Prophylaxis. Cultivation of resistant vine varieties, control of insects that cause fruit injury, early harvesting of vines in rainy and warm autumns are recommended. Fungicide treatments should be made immediately after the falling of petals, when the clusters take on the characteristic shape of the variety, at the entry of the vine and 3 weeks before harvest.

Grey mold (Botrytis cinerea)

It is a disease that is commonly found in tomato crops in greenhouses and solariums and less often in the field.

Symptoms. The attack occurs on all above-ground plant organs. The first symptoms usually appear on the leaves at the base of the plant. Greenish or yellowish-green spots appear on older leaves, which are necrotic and sometimes show concentric zoning.

On the surface of the attacked tissues in a more advanced phase of the disease, an abundant greyish fluff appears, representing the asexual part of the fungus, i.e. conidiophores with conidia. Conidiophores carried by air currents infect other plant organs (stems, fruit).

On stems, the attack is most often seen at the base of the plant, with deep spots appearing in the tissue. If they cover the stem all around, they cause plant death. Similar spots may appear at different levels of the stem and the plants wither above the area of attack.

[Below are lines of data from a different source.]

(* ===== verification/FileIO.v ===== *)
(** * Exact file I/O

    Models [preadExact], [pwriteExact] and [posixFileAllocateExact] of FileIO.c on
    top of system calls that may transfer fewer bytes than asked for, be interrupted
    by a signal or fail. *)

From stdpp Require Import base list.
Set Warnings "-clear-no-such-hyp,-notation-incompatible-prefix,-notation-for-abbreviation".
From Stdlib Require Import ZArith Lia.
From S2P Require Import Prelude Bytes.

Local Open Scope Z_scope.

(** What the next calls do: transfer at most [n] bytes (at least one, when there is
    one), transfer all that was asked for, return EINTR, or fail.  Calls behind the
    end of the list transfer what was asked for. *)
Inductive syscall : Type :=
| Transfer (n : Z)
| Complete
| Interrupted
| Failed (errno : Z).

Definition EINTR : Z := 4.
Definition EINVAL : Z := 22.

Record io : Type := { io_file : list Z; io_calls : list syscall; io_errno : Z }.

(** The number of bytes of a transfer of at most [n], when [m] are possible. *)
Definition transferred (n m : Z) : Z := Z.max 1 (Z.min n m).

(** The number of bytes that a read can get. *)
Definition available (file : list Z) (size offset : Z) : Z := Z.max 0 (Z.min size (len file - offset)).

(** The loop goes on while fewer bytes were read than are still to be read: both
    the count and the size that it is compared with change.  So it ends early when
    a call has transferred a part that is not smaller than the rest. *)
Fixpoint pread_loop (calls : list syscall) (file : list Z) (bytesRead size offset : Z) (ignoreSignal : bool) (errno : Z) : list Z * list syscall * Z :=
  if negb (bytesRead <? size) then ([], calls, errno) else
  let m := available file size offset in
  match calls with
  | [] => (sub file offset m, [], if bytesRead + m <? size - m then 0 else errno)
  | Interrupted :: calls' => if ignoreSignal then pread_loop calls' file bytesRead size offset ignoreSignal EINTR else ([], calls', EINTR)
  | Failed e :: calls' => ([], calls', e)
  | Transfer _ as c :: calls' | Complete as c :: calls' =>
      if m =? 0 then ([], calls', 0) else
      let k := match c with Transfer n => transferred n m | _ => m end in
      let '(rest, calls'', errno') := pread_loop calls' file (bytesRead + k) (size - k) (offset + k) ignoreSignal errno in
      (sub file offset k ++ rest, calls'', errno')
  end.

(** The bytes that were read. *)
Definition preadExact (size offset : Z) (ignoreSignal : bool) (s : io) : list Z * io :=
  let '(b, calls, errno) := pread_loop (io_calls s) (io_file s) 0 size offset ignoreSignal (io_errno s) in
  (b, {| io_file := io_file s; io_calls := calls; io_errno := errno |}).

Fixpoint pwrite_loop (calls : list syscall) (file : list Z) (bytesWritten : Z) (buffer : list Z) (offset : Z) (ignoreSignal : bool) (errno : Z) : Z * list Z * list syscall * Z :=
  if negb (bytesWritten <? len buffer) then (0, file, calls, errno) else
  match calls with
  | [] => (len buffer, pwrite file offset buffer, [], errno)
  | Interrupted :: calls' => if ignoreSignal then pwrite_loop calls' file bytesWritten buffer offset ignoreSignal EINTR else (0, file, calls', EINTR)
  | Failed e :: calls' => (0, file, calls', e)
  | Transfer _ as c :: calls' | Complete as c :: calls' =>
      let k := match c with Transfer n => transferred n (len buffer) | _ => len buffer end in
      let '(r, file', calls'', errno') :=
        pwrite_loop calls' (pwrite file offset (take (Z.to_nat k) buffer)) (bytesWritten + k) (drop (Z.to_nat k) buffer) (offset + k) ignoreSignal errno in
      (k + r, file', calls'', errno')
  end.

(** The number of bytes that were written. *)
Definition pwriteExact (buffer : list Z) (offset : Z) (ignoreSignal : bool) (s : io) : Z * io :=
  let '(r, file, calls, errno) := pwrite_loop (io_calls s) (io_file s) 0 buffer offset ignoreSignal (io_errno s) in
  (r, {| io_file := file; io_calls := calls; io_errno := errno |}).

(** [posix_fallocate] returns the error code; it is never negative. *)
Definition posix_fallocate (file : list Z) (offset length : Z) : Z * list Z :=
  if (offset <? 0) || (length <=? 0) then (EINVAL, file)
  else (0, file ++ repeat 0 (Z.to_nat (offset + length - len file))).

Definition posixFileAllocateExact (offset length : Z) (s : io) : Z * io :=
  let '(r, file) := posix_fallocate (io_file s) offset length in
  let errorCode := if r <? 0 then io_errno s else 0 in
  (if errorCode =? 0 then 0 else -1, {| io_file := file; io_calls := io_calls s; io_errno := io_errno s |}).

(** ** What they do *)

(** No call fails, and the parts that are transferred before a call transfers the
    rest have at most [lim] bytes together ([part] is what was transferred since
    the last such call). *)
Fixpoint smooth (lim part : Z) (calls : list syscall) : bool :=
  match calls with
  | [] => true
  | Interrupted :: calls' => smooth lim part calls'
  | Complete :: calls' => smooth lim 0 calls'
  | Transfer n :: calls' => (part + Z.max 1 n <=? lim) && smooth lim (part + Z.max 1 n) calls'
  | Failed _ :: _ => false
  end.

Lemma smooth_mono lim part part' calls : part' <= part -> smooth lim part calls -> smooth lim part' calls.
Proof.
  revert part part'. induction calls as [|[n| | |e] calls IH]; intros part part' Hp; cbn; try done.
  - rewrite !andb_True, !Is_true_true, !Z.leb_le, <- !Is_true_true. intros [H1 H2]. split; [lia|]. apply (IH (part + Z.max 1 n)); [lia|done].
  - by apply IH.
Qed.

Lemma sub_nil l i : sub l i 0 = [].
Proof. done. Qed.

Lemma available_step file size offset k : 0 <= offset -> 0 <= k <= available file size offset -> available file (size - k) (offset + k) = available file size offset - k.
Proof. unfold available. lia. Qed.

(** Nothing is read behind the end of the file. *)
Lemma pread_loop_eof lim calls : forall part file bytesRead size offset errno, smooth lim part calls -> available file size offset = 0 -> 0 <= part ->
  exists calls' errno', pread_loop calls file bytesRead size offset true errno = ([], calls', errno') /\ smooth lim 0 calls'.
Proof.
  induction calls as [|c calls IH]; intros part file bytesRead size offset errno Hs Ha Hp.
  { cbn. rewrite Ha. destruct (negb _); by eexists _, _. }
  cbn [pread_loop]. rewrite Ha. destruct (negb (bytesRead <? size)).
  { eexists _, _. split; [done|]. apply (smooth_mono lim part); [lia|done]. }
  destruct c as [n| | |e]; cbn [Z.eqb]; cbn in Hs; [| |by apply (IH part)|done].
  - apply andb_True in Hs as [_ Hs]. eexists _, _. split; [done|]. apply (smooth_mono lim (part + Z.max 1 n)); [lia|done].
  - by eexists _, _.
Qed.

The most severe form of the attack is on fruit. It looks like a moist, soft rot at the insertion site of the stalk. On its surface, conidiophores and grey conidia develop abundantly. Attacked fruits break off and fall to the ground.

The fungus is transmitted from one year to the next by the resistant mycelium, and during vegetation, it spreads by conidia.

Prophylaxis. As preventive measures, it is recommended to collect and destroy attacked plants, use resistant varieties and hybrids.

During the growing season, specific fungicide treatments are applied.

Fusarium dry rot of potato (Fusarium solani)

It is a very common disease that causes the greatest losses in potatoes during storage.

Symptoms. In the beginning, brown, slightly sunken patches appear on the tubers, of variable size and shape, with soft tissues. The flesh of the tubers rots and turns dark brown, then dries out and hardens.

Gradually the attacked tuber shrivels, shrinks a lot, the flesh turns into a white-yellowish, crumbly mass.

Transmission of the fungus from one year to the next is via conidia, chlamydospores, and resistance mycelium in the attacked plants.

Prophylaxis. Crop rotation over a period of 5-6 years, excluding solanaceous crops, using healthy tubers for planting, sorting tubers before storage, ensuring a temperature between 1-3º C and good ventilation during storage, disinfecting storage rooms before introducing tubers.